One of the reasons I didn’t find out I had HSAM until college was because, generally, no one really knows what HSAM is. When I have gone to see a new therapist because I moved somewhere,  I find myself telling them, “oh yeah, I also have this memory thing”. And when I say the technical name, I am the one explaining to the psychologist what it is. 

Another reason I did not know what HSAM was for so long is because I did not have the words to describe it myself. Before I started my undergraduate degree in psychology, I did not have the vocabulary to put into Google to find the articles by UC Irvine or the first clip from 60 minutes featuring Jill Price and other people with HSAM like myself.

I found myself trying to figure out what was going on in my mind as a middle and high schooler by simply typing in things to search engines like “remembering dates”, and I would get a bunch of blog posts about people’s first romantic dates… Obviously not what I was looking for. I didn’t know what “autobiographical memory” was until college, and this was the key to understanding HSAM.

Memory is conceptualized by many psychologists in a tree like structure. The top of the tree has two overarching categories of memory, declarative and non-declarative memories.

Non-declarative memories are otherwise known as procedural, things like brushing your teeth or walking. These are things are brain needs to remember how to do in order to do them, we had to learn to walk across a room at some point in our life. But we have done these things so often, we do not consciously have to recall how to walk every time we need to get out of bed in the morning.

Declarative memories are things we consciously recall like facts or times in our lives. There are two types of declarative memory, semantic and episodic.

Semantic memories are facts. If I know the capital of the United States is Washington D.C., then I am using my semantic memory to recall this fact.

Episodic memory is the retrieval of a past event, like remembering your 10th birthday or your junior prom. When you picture all the dresses you saw at prom, maybe the decorations and the music playing- that is episodic memory. 

When I first started educating myself on the science of memory I thought autobiographical memory was simply episodic memory but more specific to yourself. This is not the case!

Autobiographical memory is actually a combination and both episodic and semantic memory pertaining to the entire history of you. For example, if I recall my high school graduation I can tell you I graduated from De Pere High School, that is a fact or a semantic memory. But I can also picture myself giving the class speech to a gym full of people, which is coming from an episodic place.

The memory of my high school graduation becomes a full autobiographical memory when all the information is in place. I know it was held in our high school gym, and I can actually picture the ceremony taking place, my family sitting in the bleachers, and my principal shaking my hand and handing my diploma.

Having HSAM makes both the semantic and episodic parts of my memory more intense. My ability to recall what day an event in my life happened on is semantic memory.

For example, I can tell you for a fact I met Mark Cuban at a bar in Indiana on Friday, August 25th.
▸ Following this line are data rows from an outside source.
(* ===== verification/ClassFacts.v ===== *)
(** * What the class drivers rely on

    Runs of the library inside a class driver, and the class requests that the
    drivers answer: with an acknowledgement, with a few bytes, or after the
    host has sent the data of the request. *)

From S2P Require Import Prelude StdDescriptors Hardware Lufa Device Endpoint ControlStream Requests Streams.
From S2P Require Import ControlFacts EndpointFacts RequestFacts ControlWrite Driver StatusFacts ClassDriver.

(** A run of the library on the view is a run inside the driver. *)
Lemma on_lib_run {H I A B} `{!Mcu H} `{!McuSpec H} (m : M (lufa H) B) m' (s : driver H I A) b lv :
  sim m m' → hw_ok (mcu (lib s)) → m' (view (lib s)) = Ok b lv →
  ∃ l', on_lib m s = Ok b (set_lib l' s) ∧ view l' = lv ∧ hw_ok (mcu l').
Proof.
  intros Hsim Hok Hm. destruct (sim_Ok _ _ _ _ _ Hsim Hok Hm) as (l' & Hl & Hv & Hok').
  exists l'. unfold on_lib, zoom. by rewrite Hl.
Qed.

Lemma on_app_run {H I A B} (m : M A B) (s : driver H I A) b a :
  m (app s) = Ok b a → on_app m s = Ok b (Build_driver (lib s) (info s) a).
Proof. intros Hm. unfold on_app, zoom. by rewrite Hm. Qed.

Lemma request_run {H I A} (s : driver H I A) :
  on_lib (gets USB_ControlRequest) s = Ok (USB_ControlRequest (lib s)) s.
Proof. by destruct s. Qed.

(** The cases of the [switch] with a closed request. *)
Ltac switch_case :=
  cbv zeta;
  repeat match goal with |- context [?a =? ?b] =>
    let v := eval vm_compute in (a =? b) in
    match v with true => change (a =? b) with true | false => change (a =? b) with false end; cbv iota
  end; cbn [when].

(** ** A class request whose header was read *)

Section requests.
Context {H : Type} `{!Mcu H} `{!McuSpec H} (fuel : nat).

Record pending (q : USB_Request_Header_t) (l : lufa H) : Prop := {
  pd_ok : hw_ok (mcu l);
  pd_request : USB_ControlRequest l = q;
  pd_wf : request_wf q;
  pd_state : USB_DeviceState l ≠ DEVICE_STATE_Unattached;
  pd_sel : v_uenum (hw (mcu l)) = 0;
  pd_setup : c_setup (v_ctl (hw (mcu l))) = Some [];
  pd_arriving : arriving (Z.to_nat (wLength q)) (has (bmRequestType q) REQDIR_DEVICETOHOST)
    (v_ctl (hw (mcu l)));
  pd_fuel : (host_wait (v_ctl (hw (mcu l))) + 2 < fuel)%nat;
}.

(** A control write: the host will send [packets], as many bytes as the request says. *)
Record pending_data (q : USB_Request_Header_t) (packets : list (list Z)) (l : lufa H) : Prop := {
  pw_ok : hw_ok (mcu l);
  pw_request : USB_ControlRequest l = q;
  pw_wf : request_wf q;
  pw_state : USB_DeviceState l ≠ DEVICE_STATE_Unattached ∧ USB_DeviceState l ≠ DEVICE_STATE_Suspended;
  pw_sel : v_uenum (hw (mcu l)) = 0;
  pw_setup : c_setup (v_ctl (hw (mcu l))) = Some [];
  pw_out : c_out (v_ctl (hw (mcu l))) = None;
  pw_packets : h_data (c_host (v_ctl (hw (mcu l)))) = packets;
  pw_data : receiving (concat packets) (drop_setup (v_ctl (hw (mcu l))));
  pw_length : wLength q = Z.of_nat (length (concat packets));
  pw_fuel : (32 < fuel)%nat ∧ (send_wait (v_ctl (hw (mcu l))) < fuel)%nat;
}.

(** The host waits until the SETUP packet is acknowledged. *)
Lemma receiving_setup_tick data c s :
  receiving data (drop_setup c) → c_setup c = Some s → c_out c = None →
  receiving data (drop_setup (host_tick c)) ∧ c_setup (host_tick c) = Some s ∧
  c_out (host_tick c) = None ∧ h_data (c_host (host_tick c)) = h_data (c_host c) ∧
  (send_wait (host_tick c) ≤ send_wait c)%nat.
Proof.
  destruct c as [s0 k b t o [n ds r w st d]]. intros [_ Hk Hb Ht Hr Hst Hd Hp] Hs Ho; cbn in *. subst.
  unfold host_tick, data_ready, send_wait. cbn.
  destruct n; cbn; [|split_and!; [by constructor|done|done|done|lia]].
  destruct d; (split_and!; [by constructor|done|done|done|cbn; lia]).
Qed.

(** The first test of every handler. *)
Lemma IsSETUPReceived_pending {I A} q (s : driver H I A) :
  pending q (lib s) →
  ∃ l', on_lib Endpoint_IsSETUPReceived s = Ok true (set_lib l' s) ∧ pending q l' ∧
        v_sent (hw (mcu l')) = v_sent (hw (mcu (lib s))).
Proof.
  intros [Hok Hq Hwf Hst Hsel Hset Har Hf].
  destruct (arriving_tick _ _ _ Har) as (Har1 & Hset1 & Hw1).
  destruct (on_lib_run Endpoint_IsSETUPReceived Endpoint_IsSETUPReceived s true
    (at_ctl (host_tick (v_ctl (hw (mcu (lib s))))) (view (lib s)))) as (l' & Hrun & Hv & Hok');
    [solve_sim|done| |].
  { rewrite <- (at_ctl_self (view (lib s))) at 1.
    rewrite (ctl_IsSETUPReceived (view (lib s)) Hsel). cbn [view mcu set_mcu].
    rewrite Hset1, Hset, bool_decide_eq_true_2 by (by eexists). done. }
  exists l'. split; [done|]. apply (f_equal mcu) in Hv as Hm. cbn in Hm.
  apply (f_equal USB_ControlRequest) in Hv as Hq1. apply (f_equal USB_DeviceState) in Hv as Hs1.
  cbn in Hq1, Hs1. split; [|by rewrite Hm].
  split; rewrite ?Hm, ?Hq1, ?Hs1; try done; cbn; [by rewrite Hset1|lia].
Qed.

Lemma IsSETUPReceived_data {I A} q packets (s : driver H I A) :
  pending_data q packets (lib s) →
  ∃ l', on_lib Endpoint_IsSETUPReceived s = Ok true (set_lib l' s) ∧ pending_data q packets l'.
Proof.
  intros [Hok Hq Hwf Hst Hsel Hset Hout Hpk Hrv Hlen [Hf1 Hf2]].
  destruct (receiving_setup_tick _ _ _ Hrv Hset Hout) as (Hrv1 & Hset1 & Hout1 & Hpk1 & Hw1).
  destruct (on_lib_run Endpoint_IsSETUPReceived Endpoint_IsSETUPReceived s true
    (at_ctl (host_tick (v_ctl (hw (mcu (lib s))))) (view (lib s)))) as (l' & Hrun & Hv & Hok');
    [solve_sim|done| |].
  { rewrite <- (at_ctl_self (view (lib s))) at 1.
    rewrite (ctl_IsSETUPReceived (view (lib s)) Hsel). cbn [view mcu set_mcu].
    rewrite Hset1, bool_decide_eq_true_2 by (by eexists). done. }
  exists l'. split; [done|]. apply (f_equal mcu) in Hv as Hm. cbn in Hm.
  apply (f_equal USB_ControlRequest) in Hv as Hq1. apply (f_equal USB_DeviceState) in Hv as Hs1.
  cbn in Hq1, Hs1. split; rewrite ?Hm, ?Hq1, ?Hs1; try done; cbn; [by rewrite Hpk1|lia].
Qed.

(** ** Answers *)

(** An acknowledgement. *)
Lemma ack_view (l : lufa hwview) want c :
  v_uenum (mcu l) = 0 → has (bmRequestType (USB_ControlRequest l)) REQDIR_DEVICETOHOST = false →
  arriving want false c → (0 < fuel)%nat →
  ∃ c', (Endpoint_ClearSETUP;; Endpoint_ClearStatusStage fuel) (at_ctl c l) = Ok tt (at_ctl c' l) ∧
        acked c'.
Proof.
  intros Hsel Hdir Hc Hf. run_step (ctl_ClearSETUP l Hsel c).
  destruct (arriving_tick _ _ _ Hc) as (Hc1 & _ & _).
  destruct (ClearStatusStage_IN fuel l want Hsel Hf (drop_setup (host_tick c)))
    as (c' & Hrun & Hack & _); [done|done|by apply arriving_drop|]. by exists c'.
Qed.

Lemma sim_ack :
  sim (H := H) (Endpoint_ClearSETUP;; Endpoint_ClearStatusStage fuel)
    (Endpoint_ClearSETUP;; Endpoint_ClearStatusStage fuel).
Proof. solve_sim. Qed.

Lemma ack_run {I A} q (s : driver H I A) :
  pending q (lib s) → has (bmRequestType q) REQDIR_DEVICETOHOST = false →
  ∃ l', on_lib (Endpoint_ClearSETUP;; Endpoint_ClearStatusStage fuel) s = Ok tt (set_lib l' s) ∧
        acked (v_ctl (hw (mcu l'))) ∧ v_sent (hw (mcu l')) = v_sent (hw (mcu (lib s))).
Proof.
  intros [Hok Hq Hwf Hst Hsel Hset Har Hf] Hdir. rewrite Hdir in Har.
  destruct (ack_view (view (lib s)) _ (v_ctl (hw (mcu (lib s)))) Hsel ltac:(cbn; by rewrite Hq) Har ltac:(lia))
    as (c' & Hrun & Hack).
  change (v_ctl (hw (mcu (lib s)))) with (v_ctl (mcu (view (lib s)))) in Hrun. rewrite at_ctl_self in Hrun.
  destruct (on_lib_run _ _ s _ _ sim_ack Hok Hrun) as (l2 & Hrun2 & Hv2 & _).
  exists l2. apply (f_equal mcu) in Hv2. cbn in Hv2. by rewrite Hrun2, Hv2.
Qed.

(** An answer of a few bytes, when [ready] has found the bank free. *)
Lemma waited_reply (l : lufa hwview) {B} (ready : M (lufa hwview) B) (r : B) (put : M (lufa hwview) unit) data want c :
  v_uenum (mcu l) = 0 → USB_DeviceState l ≠ DEVICE_STATE_Unattached →
  has (bmRequestType (USB_ControlRequest l)) REQDIR_DEVICETOHOST = true →
  (0 < length data < 32)%nat → (length data ≤ want)%nat →
  (∀ c, c_busy (host_tick c) = false → ready (at_ctl c l) = Ok r (at_ctl (host_tick c) l)) →
  (∀ c, put (at_ctl c l) = Ok tt (at_ctl (push_all data c) l)) →
  arriving want true c → (host_wait c + 1 < fuel)%nat →
  ∃ c', (Endpoint_ClearSETUP;; ready;; put;; Endpoint_ClearIN;; Endpoint_ClearStatusStage fuel) (at_ctl c l) =
          Ok tt (at_ctl c' l) ∧ delivered data c'.
Proof.
  intros Hsel Hst Hdir Hlen Hwant Hready Hput Hc Hf. run_step (ctl_ClearSETUP l Hsel c).
  destruct (arriving_tick _ _ _ Hc) as (Hc1 & _ & Hw1).
  pose proof (arriving_sending data _ _ Hc1) as Hs. set (c1 := drop_setup (host_tick c)) in *.
  assert (c_busy c1 = false) as Hb1 by apply Hc1.
  assert (host_wait c1 = host_wait (host_tick c)) as Hw by done.
  pose proof (wait_tick _ _ _ _ _ Hs) as Hw2. pose proof (tick_not_busy _ Hb1) as Hb2.
  run_step (Hready c1 Hb2). run_step (Hput (host_tick c1)).
  apply (reply_end fuel l data want); try done; [by apply sending_tick|lia].
Qed.

Lemma wait_ready_free (l : lufa hwview) c :
  v_uenum (mcu l) = 0 → (0 < fuel)%nat → c_busy (host_tick c) = false →
  wait_until fuel Endpoint_IsINReady (at_ctl c l) = Ok tt (at_ctl (host_tick c) l).
Proof.
  intros Hsel Hf Hb. destruct fuel as [|n] eqn:Hn; [lia|]. apply wait_until_ready.
  rewrite ctl_IsINReady by done. by rewrite Hb.
Qed.

Lemma status_wait_free (l : lufa hwview) c :
  v_uenum (mcu l) = 0 → (0 < fuel)%nat → c_busy (host_tick c) = false →
  status_wait fuel Endpoint_IsINReady (at_ctl c l) = Ok true (at_ctl (host_tick c) l).
Proof.
  intros Hsel Hf Hb. destruct fuel as [|n] eqn:Hn; [lia|]. cbn [status_wait].
  run_step (ctl_IsINReady l Hsel c). by rewrite Hb.
Qed.

Lemma reply_run {I A} q (s : driver H I A) {B} (ready : M (lufa H) B) ready' r put put' data :
  pending q (lib s) → has (bmRequestType q) REQDIR_DEVICETOHOST = true →
  (0 < length data < 32)%nat → Z.of_nat (length data) ≤ wLength q →
  sim ready ready' → sim put put' →
  (∀ l c, v_uenum (mcu l) = 0 → c_busy (host_tick c) = false →
    ready' (at_ctl c l) = Ok r (at_ctl (host_tick c) l)) →
  (∀ l c, v_uenum (mcu l) = 0 → put' (at_ctl c l) = Ok tt (at_ctl (push_all data c) l)) →
  ∃ l', on_lib (Endpoint_ClearSETUP;; ready;; put;; Endpoint_ClearIN;; Endpoint_ClearStatusStage fuel) s =
          Ok tt (set_lib l' s) ∧
        delivered data (v_ctl (hw (mcu l'))) ∧ v_sent (hw (mcu l')) = v_sent (hw (mcu (lib s))).
Proof.
  intros [Hok Hq Hwf Hst Hsel Hset Har Hf] Hdir Hlen Hwant Hs1 Hs2 Hready Hput. rewrite Hdir in Har.
  destruct (waited_reply (view (lib s)) ready' r put' data (Z.to_nat (wLength q)) (v_ctl (hw (mcu (lib s)))))
    as (c' & Hrun & Hd);
    [done|done|cbn; by rewrite Hq|done|lia|intros; by apply Hready|intros; by apply Hput|done|lia|].
  change (v_ctl (hw (mcu (lib s)))) with (v_ctl (mcu (view (lib s)))) in Hrun. rewrite at_ctl_self in Hrun.
  destruct (on_lib_run (Endpoint_ClearSETUP;; ready;; put;; Endpoint_ClearIN;; Endpoint_ClearStatusStage fuel)
    (Endpoint_ClearSETUP;; ready';; put';; Endpoint_ClearIN;; Endpoint_ClearStatusStage fuel) s _ _
    ltac:(solve_sim; done) Hok Hrun) as (l2 & Hrun2 & Hv2 & _).
  exists l2. apply (f_equal mcu) in Hv2. cbn in Hv2. by rewrite Hrun2, Hv2.
Qed.

(** ** The data of a control write *)

(** [read] takes the data of the request: then the host waits for the status stage. *)
Definition takes_data {B} (read : M (lufa hwview) B) (data : list Z) (r : B) : Prop :=
  ∀ l c, v_uenum (mcu l) = 0 → USB_DeviceState l ≠ DEVICE_STATE_Unattached →
    USB_DeviceState l ≠ DEVICE_STATE_Suspended → receiving data c → (send_wait c < fuel)%nat →
    ∃ c', read (at_ctl c l) = Ok r (at_ctl c' l) ∧ c_setup c' = None ∧ arriving (h_want (c_host c)) false c'.

Lemma read_stream_takes Buffer data :
  (32 < fuel)%nat → length Buffer = length data →
  takes_data (Endpoint_Read_Control_Stream_LE fuel Buffer (Z.of_nat (length data))) data
    (data, ENDPOINT_RWCSTREAM_NoError).
Proof.
  intros Hf Hlen l c Hsel Hst1 Hst2 Hc Hw.
  by apply (read_control_stream_view fuel l Hsel (conj Hst1 Hst2) byte_put byte_put_next).
Qed.
(** An empty IN packet ends a control write. *)
Lemma ClearIN_acks (l : lufa hwview) want c :
  v_uenum (mcu l) = 0 → c_setup c = None → arriving want false c →
  ∃ c', Endpoint_ClearIN (at_ctl c l) = Ok tt (at_ctl c' l) ∧ acked c'.
Proof.
  intros Hsel Hs Hc. destruct (arriving_tick _ _ _ Hc) as (Hc1 & Hs1 & _).
  exists (set_busy (host_tick c)). rewrite ctl_ClearIN by done. split; [done|].
  destruct Hc1 as [Hb _ Ht Ho Hr _ _ Hd _]. constructor; cbn; try done; [by rewrite Hs1|].
  unfold written. cbn. by rewrite Ht, Hb.
Qed.

Lemma data_run {I A} q packets (s : driver H I A) {B} (read : M (lufa H) B) read' r :
  pending_data q packets (lib s) → sim read read' → takes_data read' (concat packets) r →
  ∃ l', on_lib (Endpoint_ClearSETUP;; r ← read; Endpoint_ClearIN;; mret r) s = Ok r (set_lib l' s) ∧
        hw_ok (mcu l') ∧ acked (v_ctl (hw (mcu l'))) ∧ v_sent (hw (mcu l')) = v_sent (hw (mcu (lib s))).
Proof.
  intros [Hok Hq Hwf [Hst1 Hst2] Hsel Hset Hout Hpk Hrv Hlen [Hf1 Hf2]] Hsim Htake.
  set (l := lib s) in *. set (c := v_ctl (hw (mcu l))) in *.
  destruct (receiving_setup_tick _ _ _ Hrv Hset Hout) as (Hrv1 & _ & _ & _ & Hw1).
  assert (send_wait (drop_setup (host_tick c)) = send_wait (host_tick c)) as Hw by done.
  destruct (Htake (view l) _ Hsel Hst1 Hst2 Hrv1 ltac:(lia)) as (c1 & Hread & Hs1 & Ha1).
  destruct (ClearIN_acks (view l) _ c1 Hsel Hs1 Ha1) as (c2 & Hclear & Hack).
  assert ((Endpoint_ClearSETUP;; r ← read'; Endpoint_ClearIN;; mret r) (view l) =
          Ok r (at_ctl c2 (view l))) as Hrun.
  { rewrite <- (at_ctl_self (view l)) at 1. change (v_ctl (mcu (view l))) with c.
    run_step (ctl_ClearSETUP (view l) Hsel c). run_step Hread. by run_step Hclear. }
  destruct (on_lib_run (Endpoint_ClearSETUP;; r ← read; Endpoint_ClearIN;; mret r)
    (Endpoint_ClearSETUP;; r ← read'; Endpoint_ClearIN;; mret r) s _ _ ltac:(solve_sim; done) Hok Hrun)
    as (l2 & Hrun2 & Hv2 & Hok2).
  exists l2. split; [done|]. split; [done|]. apply (f_equal mcu) in Hv2. cbn in Hv2. by rewrite Hv2.
Qed.
End requests.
It is a fact that event took place- I have a picture to prove it. But I can also visualize myself pushing through the crowds of people at Nick’s English Hut in downtown Bloomington when I saw Mark Cuban. Then I can picture myself pushing harder through the crowd to get to meet Mark Cuban because well it was Mark Cuban. And that is all episodic information as I reply myself being over the moon posing for a picture with Mark Cuban. This memory is an autobiographical one, made up of both episodic and semantic pieces. Having HSAM gives me the ability to recall these memories with intense amounts of detail. 

*Side note: you will learn throughout this blog I have five celebrity crushes, one of those being Mark Cuban. The other four are as follows: Aaron Rodgers, Stephen Colbert, John Oliver, and Eric Fisher- not to be confused with the Eric Fisher who plays for the Kansas City Chiefs. My guy is a national weather man, and if you followed his coverage of Hurricane Irene back in 2011 you would be in love with him too.

So when people ask me if HSAM helps me in school, the answer is not really. My ability to recall general semantic facts is the same as everyone else’s. I think sometimes people confuse HSAM with photographic memory, being able to take snapshots of things you say and pull them back up. My memory is more like if you were to replay a movie of your own life in your mind without the ability to pause the tape. 

When I first learned about HSAM, I rushed to the one place I thought would have the answers: the DSM. 

In my college abnormal psychology class I learned this was the diagnostic manual for all mental health disorders. As I flipped through the pages I saw Obsessive Compulsive Disorder, Autism Spectrum Disorder, Depression, Substance Use Disorders, you name it. But what was not in the manual was HSAM.

At first I thought HSAM may not be in the DSM because it is so new and so rare. But I have come to realize HSAM should never be in the DSM at all because it is not a disorder- it is an ability

Watching segments on HSAM done by local new stations and interest groups around the world, I cringe when HSAM is called a “disorder” or a “syndrome”.  Because HSAM is so rare, it is easy to label it as a disorder. But just because something isn’t normal to most people doesn’t mean it is a defect. I think reporters have chosen words like “syndrome” and “illness”  without thinking through the consequences. 

To my dismay, actual mental illnesses are still stigmatized in modern societies around the world. As someone who currently works in college health education I explain the stigma on mental health to my students like this:

The word “stigma” comes from the Greek word “stigmata”, meaning a mark of shame on a person. In the case of a mental health diagnoses, our culture has turned what was supposed to be a system to get people proper treatment for mental health issues into harmful labels putting different stereotypes on those diagnosed. People get diagnosed with conditions of all sorts, physical and mental, so medical professionals know how to treat them. A label simply makes this process easier.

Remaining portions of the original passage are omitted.